*** TASK INPUT ***
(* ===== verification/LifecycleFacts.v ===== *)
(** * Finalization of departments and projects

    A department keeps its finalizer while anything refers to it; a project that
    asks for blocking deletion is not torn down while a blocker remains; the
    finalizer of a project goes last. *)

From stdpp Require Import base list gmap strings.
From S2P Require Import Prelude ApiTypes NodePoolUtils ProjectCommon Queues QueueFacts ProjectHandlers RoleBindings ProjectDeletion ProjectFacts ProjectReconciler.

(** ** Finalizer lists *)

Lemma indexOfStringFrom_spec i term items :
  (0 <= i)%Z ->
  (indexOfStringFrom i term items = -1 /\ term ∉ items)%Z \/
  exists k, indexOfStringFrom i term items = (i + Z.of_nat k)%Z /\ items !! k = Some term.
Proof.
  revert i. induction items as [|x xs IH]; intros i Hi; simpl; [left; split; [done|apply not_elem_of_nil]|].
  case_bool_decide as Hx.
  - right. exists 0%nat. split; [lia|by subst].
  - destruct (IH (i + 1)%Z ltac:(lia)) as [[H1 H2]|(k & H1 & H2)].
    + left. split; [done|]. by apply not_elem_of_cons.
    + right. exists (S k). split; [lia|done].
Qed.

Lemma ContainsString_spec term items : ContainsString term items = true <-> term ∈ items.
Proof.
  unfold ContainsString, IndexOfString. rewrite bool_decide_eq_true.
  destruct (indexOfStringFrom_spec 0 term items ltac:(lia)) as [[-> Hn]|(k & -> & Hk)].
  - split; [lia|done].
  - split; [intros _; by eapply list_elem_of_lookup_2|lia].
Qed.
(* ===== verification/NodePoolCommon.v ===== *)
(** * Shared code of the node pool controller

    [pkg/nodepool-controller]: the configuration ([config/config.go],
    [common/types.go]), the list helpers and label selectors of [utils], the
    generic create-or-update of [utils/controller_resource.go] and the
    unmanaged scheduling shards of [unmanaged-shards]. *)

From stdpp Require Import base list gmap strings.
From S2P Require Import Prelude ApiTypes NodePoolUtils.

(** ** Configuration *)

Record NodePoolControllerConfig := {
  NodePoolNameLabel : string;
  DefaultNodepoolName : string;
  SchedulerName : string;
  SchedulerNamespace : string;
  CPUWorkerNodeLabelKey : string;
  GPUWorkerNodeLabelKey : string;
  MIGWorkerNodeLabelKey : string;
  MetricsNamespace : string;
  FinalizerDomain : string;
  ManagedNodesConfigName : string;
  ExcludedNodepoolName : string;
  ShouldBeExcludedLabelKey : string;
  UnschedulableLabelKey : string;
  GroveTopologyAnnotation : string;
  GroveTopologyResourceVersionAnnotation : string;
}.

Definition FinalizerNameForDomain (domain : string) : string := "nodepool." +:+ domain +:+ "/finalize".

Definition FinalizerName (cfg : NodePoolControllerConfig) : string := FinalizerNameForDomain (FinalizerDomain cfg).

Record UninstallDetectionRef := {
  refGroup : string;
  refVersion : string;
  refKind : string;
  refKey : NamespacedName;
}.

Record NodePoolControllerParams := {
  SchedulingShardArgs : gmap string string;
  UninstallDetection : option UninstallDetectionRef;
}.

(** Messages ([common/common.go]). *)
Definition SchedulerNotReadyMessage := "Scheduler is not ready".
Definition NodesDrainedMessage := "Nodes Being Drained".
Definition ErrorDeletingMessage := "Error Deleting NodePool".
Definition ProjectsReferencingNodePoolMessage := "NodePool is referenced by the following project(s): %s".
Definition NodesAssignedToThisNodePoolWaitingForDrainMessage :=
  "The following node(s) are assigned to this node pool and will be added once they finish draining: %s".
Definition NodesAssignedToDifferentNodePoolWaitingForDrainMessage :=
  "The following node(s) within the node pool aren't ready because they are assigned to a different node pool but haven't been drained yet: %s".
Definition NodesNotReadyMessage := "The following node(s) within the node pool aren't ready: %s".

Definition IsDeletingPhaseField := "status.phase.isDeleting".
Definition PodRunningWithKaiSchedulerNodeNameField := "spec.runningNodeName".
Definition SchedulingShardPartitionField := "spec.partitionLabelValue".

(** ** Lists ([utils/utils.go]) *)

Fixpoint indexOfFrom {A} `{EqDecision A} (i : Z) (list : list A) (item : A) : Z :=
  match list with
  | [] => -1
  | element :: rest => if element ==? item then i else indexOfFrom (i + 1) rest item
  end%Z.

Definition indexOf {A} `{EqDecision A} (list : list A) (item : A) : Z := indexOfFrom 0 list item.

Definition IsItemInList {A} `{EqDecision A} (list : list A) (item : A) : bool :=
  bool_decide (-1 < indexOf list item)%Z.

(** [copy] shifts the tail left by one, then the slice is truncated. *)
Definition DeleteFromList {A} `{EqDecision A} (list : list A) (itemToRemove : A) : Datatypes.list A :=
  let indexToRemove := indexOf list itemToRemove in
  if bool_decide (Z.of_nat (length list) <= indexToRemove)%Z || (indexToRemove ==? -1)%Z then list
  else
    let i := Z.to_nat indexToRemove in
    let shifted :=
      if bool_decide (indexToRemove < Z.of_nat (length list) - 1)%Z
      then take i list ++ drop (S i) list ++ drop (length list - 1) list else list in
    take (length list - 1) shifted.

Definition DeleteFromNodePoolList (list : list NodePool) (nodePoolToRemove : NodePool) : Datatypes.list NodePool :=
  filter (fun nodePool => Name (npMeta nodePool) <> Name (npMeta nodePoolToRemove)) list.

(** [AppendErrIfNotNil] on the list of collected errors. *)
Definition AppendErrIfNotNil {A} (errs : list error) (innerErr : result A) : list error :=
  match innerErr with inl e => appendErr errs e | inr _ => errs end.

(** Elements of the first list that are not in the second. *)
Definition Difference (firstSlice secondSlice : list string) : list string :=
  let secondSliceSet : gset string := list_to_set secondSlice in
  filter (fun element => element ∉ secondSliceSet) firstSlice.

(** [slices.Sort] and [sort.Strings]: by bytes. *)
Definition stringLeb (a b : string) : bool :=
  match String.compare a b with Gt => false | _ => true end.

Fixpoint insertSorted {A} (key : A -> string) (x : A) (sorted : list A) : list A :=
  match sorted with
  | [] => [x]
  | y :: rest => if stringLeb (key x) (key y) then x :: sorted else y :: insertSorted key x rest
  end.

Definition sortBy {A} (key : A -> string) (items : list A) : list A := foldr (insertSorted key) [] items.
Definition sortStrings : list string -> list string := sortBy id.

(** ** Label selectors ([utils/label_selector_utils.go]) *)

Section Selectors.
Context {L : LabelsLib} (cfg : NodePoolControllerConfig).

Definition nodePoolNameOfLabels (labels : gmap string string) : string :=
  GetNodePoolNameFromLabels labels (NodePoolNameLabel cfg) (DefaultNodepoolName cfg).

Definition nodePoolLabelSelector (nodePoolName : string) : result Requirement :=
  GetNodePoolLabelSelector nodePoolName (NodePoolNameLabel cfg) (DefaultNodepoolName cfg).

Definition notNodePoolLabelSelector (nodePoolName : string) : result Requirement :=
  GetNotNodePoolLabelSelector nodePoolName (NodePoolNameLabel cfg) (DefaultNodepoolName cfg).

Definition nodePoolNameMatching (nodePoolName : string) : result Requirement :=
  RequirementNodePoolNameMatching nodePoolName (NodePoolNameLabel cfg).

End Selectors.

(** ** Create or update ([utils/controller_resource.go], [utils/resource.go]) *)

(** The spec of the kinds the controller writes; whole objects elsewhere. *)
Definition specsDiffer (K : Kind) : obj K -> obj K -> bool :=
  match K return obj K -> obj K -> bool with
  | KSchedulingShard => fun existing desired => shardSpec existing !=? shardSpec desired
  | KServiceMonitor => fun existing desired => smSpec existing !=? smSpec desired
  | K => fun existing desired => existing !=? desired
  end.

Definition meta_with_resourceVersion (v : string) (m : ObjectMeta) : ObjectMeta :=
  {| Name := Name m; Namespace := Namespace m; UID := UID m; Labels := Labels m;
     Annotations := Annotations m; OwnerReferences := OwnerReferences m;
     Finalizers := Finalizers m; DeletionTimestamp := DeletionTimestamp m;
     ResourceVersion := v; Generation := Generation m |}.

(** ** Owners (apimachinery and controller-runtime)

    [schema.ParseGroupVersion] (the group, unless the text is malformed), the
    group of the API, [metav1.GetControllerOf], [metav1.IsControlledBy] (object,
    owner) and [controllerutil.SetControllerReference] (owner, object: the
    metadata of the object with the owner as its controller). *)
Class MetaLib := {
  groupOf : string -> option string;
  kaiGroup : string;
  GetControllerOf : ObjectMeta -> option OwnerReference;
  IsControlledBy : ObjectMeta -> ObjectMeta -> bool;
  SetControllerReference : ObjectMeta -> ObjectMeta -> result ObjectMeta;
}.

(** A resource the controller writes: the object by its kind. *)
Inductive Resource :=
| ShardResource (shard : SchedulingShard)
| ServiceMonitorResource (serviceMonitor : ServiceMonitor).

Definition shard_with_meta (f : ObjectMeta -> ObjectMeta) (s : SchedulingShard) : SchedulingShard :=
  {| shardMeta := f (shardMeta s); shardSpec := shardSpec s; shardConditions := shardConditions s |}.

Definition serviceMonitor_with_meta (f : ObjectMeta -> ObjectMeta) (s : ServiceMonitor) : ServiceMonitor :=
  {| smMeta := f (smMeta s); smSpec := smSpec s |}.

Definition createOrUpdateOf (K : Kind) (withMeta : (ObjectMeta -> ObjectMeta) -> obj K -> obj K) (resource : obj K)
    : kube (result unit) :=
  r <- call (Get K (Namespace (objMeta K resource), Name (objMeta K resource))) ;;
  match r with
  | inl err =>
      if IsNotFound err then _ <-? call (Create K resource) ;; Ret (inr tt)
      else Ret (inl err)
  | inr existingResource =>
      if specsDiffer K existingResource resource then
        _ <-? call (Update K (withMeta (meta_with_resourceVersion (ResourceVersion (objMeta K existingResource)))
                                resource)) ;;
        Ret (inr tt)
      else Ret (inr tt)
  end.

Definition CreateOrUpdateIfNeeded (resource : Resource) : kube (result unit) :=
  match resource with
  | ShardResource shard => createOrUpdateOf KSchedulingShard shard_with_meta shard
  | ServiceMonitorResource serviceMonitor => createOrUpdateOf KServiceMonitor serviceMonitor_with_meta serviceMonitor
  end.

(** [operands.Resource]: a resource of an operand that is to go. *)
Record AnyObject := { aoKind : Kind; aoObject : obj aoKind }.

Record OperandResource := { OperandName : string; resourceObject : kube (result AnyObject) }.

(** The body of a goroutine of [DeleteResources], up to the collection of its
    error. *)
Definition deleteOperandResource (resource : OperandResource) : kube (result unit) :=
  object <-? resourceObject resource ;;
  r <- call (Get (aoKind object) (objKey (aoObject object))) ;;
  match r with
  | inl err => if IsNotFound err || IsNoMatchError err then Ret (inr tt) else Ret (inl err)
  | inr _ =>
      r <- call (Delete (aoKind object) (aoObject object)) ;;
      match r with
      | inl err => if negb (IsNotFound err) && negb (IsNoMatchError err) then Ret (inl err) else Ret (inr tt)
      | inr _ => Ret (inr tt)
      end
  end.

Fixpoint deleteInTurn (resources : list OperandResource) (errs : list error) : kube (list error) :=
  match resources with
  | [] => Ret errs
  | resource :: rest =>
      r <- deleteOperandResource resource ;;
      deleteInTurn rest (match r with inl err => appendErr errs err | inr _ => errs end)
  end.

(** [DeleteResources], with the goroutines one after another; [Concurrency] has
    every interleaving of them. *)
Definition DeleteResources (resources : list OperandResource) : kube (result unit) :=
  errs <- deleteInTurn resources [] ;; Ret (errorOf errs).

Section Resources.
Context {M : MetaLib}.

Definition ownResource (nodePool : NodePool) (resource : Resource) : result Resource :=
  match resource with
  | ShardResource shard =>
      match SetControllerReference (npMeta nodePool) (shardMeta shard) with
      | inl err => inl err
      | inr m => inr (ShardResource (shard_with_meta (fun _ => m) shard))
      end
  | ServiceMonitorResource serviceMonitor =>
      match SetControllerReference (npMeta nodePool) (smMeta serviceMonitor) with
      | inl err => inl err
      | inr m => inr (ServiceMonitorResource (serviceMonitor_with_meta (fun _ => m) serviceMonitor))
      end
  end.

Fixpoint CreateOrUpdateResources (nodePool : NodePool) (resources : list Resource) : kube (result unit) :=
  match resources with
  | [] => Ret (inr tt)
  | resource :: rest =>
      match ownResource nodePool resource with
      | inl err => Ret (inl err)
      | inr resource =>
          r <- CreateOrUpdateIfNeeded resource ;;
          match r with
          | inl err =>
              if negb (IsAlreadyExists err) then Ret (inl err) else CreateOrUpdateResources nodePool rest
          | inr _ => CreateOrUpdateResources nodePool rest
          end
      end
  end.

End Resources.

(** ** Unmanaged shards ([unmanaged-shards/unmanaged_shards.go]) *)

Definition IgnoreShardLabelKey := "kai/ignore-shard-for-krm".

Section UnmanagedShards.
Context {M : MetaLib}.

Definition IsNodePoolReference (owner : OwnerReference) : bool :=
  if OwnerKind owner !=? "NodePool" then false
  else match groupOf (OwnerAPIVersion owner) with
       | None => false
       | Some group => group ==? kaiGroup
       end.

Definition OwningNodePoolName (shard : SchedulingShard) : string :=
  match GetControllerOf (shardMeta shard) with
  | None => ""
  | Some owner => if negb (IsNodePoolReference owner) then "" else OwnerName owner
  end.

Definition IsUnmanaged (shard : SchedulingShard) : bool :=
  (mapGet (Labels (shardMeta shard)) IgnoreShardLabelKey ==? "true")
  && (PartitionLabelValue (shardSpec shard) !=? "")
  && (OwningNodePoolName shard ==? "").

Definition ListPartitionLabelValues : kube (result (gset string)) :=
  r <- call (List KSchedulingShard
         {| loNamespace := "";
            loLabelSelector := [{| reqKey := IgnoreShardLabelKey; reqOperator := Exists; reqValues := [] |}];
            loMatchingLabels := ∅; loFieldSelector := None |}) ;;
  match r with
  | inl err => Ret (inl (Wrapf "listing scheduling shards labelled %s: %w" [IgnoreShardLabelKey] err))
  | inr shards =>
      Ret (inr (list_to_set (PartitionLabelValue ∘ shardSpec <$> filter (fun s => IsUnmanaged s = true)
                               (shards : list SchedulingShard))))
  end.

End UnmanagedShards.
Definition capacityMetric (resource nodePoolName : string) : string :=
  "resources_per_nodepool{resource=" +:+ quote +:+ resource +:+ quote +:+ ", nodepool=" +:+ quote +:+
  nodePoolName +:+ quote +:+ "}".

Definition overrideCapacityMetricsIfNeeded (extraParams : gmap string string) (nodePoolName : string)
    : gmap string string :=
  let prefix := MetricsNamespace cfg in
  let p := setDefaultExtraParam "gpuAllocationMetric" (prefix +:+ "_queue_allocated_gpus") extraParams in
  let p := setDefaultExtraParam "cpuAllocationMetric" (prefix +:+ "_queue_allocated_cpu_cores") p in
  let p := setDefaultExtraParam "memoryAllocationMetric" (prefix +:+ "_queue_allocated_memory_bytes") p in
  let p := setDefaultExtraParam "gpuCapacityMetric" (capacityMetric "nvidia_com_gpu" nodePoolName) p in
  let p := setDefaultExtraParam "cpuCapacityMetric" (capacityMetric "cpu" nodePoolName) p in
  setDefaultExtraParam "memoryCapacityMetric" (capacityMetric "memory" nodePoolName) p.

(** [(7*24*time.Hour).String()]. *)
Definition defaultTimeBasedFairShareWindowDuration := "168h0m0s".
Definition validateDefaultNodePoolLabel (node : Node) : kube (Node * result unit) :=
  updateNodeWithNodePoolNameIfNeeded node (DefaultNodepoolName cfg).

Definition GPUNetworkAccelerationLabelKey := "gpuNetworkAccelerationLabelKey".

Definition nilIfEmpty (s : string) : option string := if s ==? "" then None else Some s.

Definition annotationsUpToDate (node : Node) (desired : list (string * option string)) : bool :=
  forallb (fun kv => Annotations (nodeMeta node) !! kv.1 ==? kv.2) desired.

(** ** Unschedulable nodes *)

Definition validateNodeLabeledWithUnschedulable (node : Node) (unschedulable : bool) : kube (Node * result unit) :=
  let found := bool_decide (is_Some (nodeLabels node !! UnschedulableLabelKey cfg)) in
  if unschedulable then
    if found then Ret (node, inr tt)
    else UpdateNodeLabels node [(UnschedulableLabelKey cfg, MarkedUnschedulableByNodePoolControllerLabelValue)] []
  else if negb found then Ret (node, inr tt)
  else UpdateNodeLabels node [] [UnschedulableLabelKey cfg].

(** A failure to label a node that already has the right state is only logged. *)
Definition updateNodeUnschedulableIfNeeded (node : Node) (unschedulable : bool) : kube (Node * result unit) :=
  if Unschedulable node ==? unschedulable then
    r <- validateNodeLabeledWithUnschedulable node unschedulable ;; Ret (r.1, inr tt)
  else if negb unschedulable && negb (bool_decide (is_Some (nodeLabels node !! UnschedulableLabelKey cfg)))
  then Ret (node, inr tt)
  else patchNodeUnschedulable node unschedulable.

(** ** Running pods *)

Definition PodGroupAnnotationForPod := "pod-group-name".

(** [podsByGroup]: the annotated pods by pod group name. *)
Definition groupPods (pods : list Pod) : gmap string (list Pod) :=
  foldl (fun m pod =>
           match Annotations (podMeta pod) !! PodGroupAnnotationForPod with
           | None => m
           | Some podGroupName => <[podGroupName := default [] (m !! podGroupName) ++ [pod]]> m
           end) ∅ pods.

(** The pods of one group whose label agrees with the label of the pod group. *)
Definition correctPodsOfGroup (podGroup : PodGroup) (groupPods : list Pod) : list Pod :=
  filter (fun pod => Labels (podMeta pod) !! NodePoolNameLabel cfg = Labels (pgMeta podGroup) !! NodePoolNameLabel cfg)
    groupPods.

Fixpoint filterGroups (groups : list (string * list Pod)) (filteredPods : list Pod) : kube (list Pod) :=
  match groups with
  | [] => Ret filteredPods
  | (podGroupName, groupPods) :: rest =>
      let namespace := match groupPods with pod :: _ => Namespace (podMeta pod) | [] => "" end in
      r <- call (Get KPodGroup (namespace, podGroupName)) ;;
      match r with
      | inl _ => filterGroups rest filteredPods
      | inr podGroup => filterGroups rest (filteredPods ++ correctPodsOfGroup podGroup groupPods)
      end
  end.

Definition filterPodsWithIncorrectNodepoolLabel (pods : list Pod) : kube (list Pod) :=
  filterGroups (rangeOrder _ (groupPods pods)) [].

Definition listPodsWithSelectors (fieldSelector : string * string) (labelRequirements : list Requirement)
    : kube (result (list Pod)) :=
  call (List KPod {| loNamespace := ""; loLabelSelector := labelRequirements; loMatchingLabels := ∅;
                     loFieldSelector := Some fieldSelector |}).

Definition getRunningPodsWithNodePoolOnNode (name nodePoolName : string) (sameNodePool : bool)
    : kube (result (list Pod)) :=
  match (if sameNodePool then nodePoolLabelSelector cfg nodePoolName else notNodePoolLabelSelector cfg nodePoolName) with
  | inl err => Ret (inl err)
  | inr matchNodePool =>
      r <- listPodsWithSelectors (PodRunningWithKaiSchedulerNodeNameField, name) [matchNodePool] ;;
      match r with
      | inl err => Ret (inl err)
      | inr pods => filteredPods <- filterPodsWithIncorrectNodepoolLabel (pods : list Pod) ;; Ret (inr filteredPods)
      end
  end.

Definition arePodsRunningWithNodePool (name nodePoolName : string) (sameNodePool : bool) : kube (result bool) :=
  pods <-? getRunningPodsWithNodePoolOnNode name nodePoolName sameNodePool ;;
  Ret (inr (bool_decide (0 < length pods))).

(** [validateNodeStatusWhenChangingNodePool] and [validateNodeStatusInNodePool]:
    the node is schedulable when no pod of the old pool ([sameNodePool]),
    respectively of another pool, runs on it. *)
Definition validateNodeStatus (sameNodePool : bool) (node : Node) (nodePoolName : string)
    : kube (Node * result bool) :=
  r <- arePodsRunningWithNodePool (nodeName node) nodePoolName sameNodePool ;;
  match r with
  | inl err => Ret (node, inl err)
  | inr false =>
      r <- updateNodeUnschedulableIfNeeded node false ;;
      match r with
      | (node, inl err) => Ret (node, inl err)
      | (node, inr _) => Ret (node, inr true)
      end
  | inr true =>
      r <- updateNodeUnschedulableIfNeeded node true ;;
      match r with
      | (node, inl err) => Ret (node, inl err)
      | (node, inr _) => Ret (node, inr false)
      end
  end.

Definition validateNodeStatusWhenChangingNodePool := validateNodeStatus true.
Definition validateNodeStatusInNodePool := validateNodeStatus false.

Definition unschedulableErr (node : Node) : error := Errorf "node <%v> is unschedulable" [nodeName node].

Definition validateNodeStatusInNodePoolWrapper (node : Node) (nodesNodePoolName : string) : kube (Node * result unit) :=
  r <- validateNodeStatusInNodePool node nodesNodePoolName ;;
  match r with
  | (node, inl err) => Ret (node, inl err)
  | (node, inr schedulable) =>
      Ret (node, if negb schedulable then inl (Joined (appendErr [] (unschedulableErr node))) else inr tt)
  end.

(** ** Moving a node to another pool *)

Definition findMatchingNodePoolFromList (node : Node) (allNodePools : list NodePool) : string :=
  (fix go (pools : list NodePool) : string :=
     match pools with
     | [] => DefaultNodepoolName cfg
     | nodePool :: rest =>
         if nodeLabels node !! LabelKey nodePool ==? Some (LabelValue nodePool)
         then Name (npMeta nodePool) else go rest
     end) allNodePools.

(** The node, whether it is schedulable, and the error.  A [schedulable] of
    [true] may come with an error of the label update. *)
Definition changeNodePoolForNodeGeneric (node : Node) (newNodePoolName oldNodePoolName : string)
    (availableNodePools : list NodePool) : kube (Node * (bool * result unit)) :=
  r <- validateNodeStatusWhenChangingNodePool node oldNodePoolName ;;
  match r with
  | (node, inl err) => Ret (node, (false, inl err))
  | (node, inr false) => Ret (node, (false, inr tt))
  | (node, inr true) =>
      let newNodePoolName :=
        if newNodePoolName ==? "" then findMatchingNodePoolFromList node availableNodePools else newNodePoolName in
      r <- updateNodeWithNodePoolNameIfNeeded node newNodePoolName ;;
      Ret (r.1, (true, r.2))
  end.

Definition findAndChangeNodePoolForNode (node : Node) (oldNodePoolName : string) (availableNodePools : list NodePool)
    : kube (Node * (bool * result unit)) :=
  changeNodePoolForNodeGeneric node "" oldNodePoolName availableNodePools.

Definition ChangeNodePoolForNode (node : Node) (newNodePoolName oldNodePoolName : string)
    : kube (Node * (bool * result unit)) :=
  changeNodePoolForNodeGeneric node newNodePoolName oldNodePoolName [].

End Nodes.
*** End of TASK INPUT ***
> WHAT YOU SHOULD DO
Where the word "shifted" shows up in a line of the entries above, copy that line.

> RESPONSE
    let shifted :=
    take (length list - 1) shifted.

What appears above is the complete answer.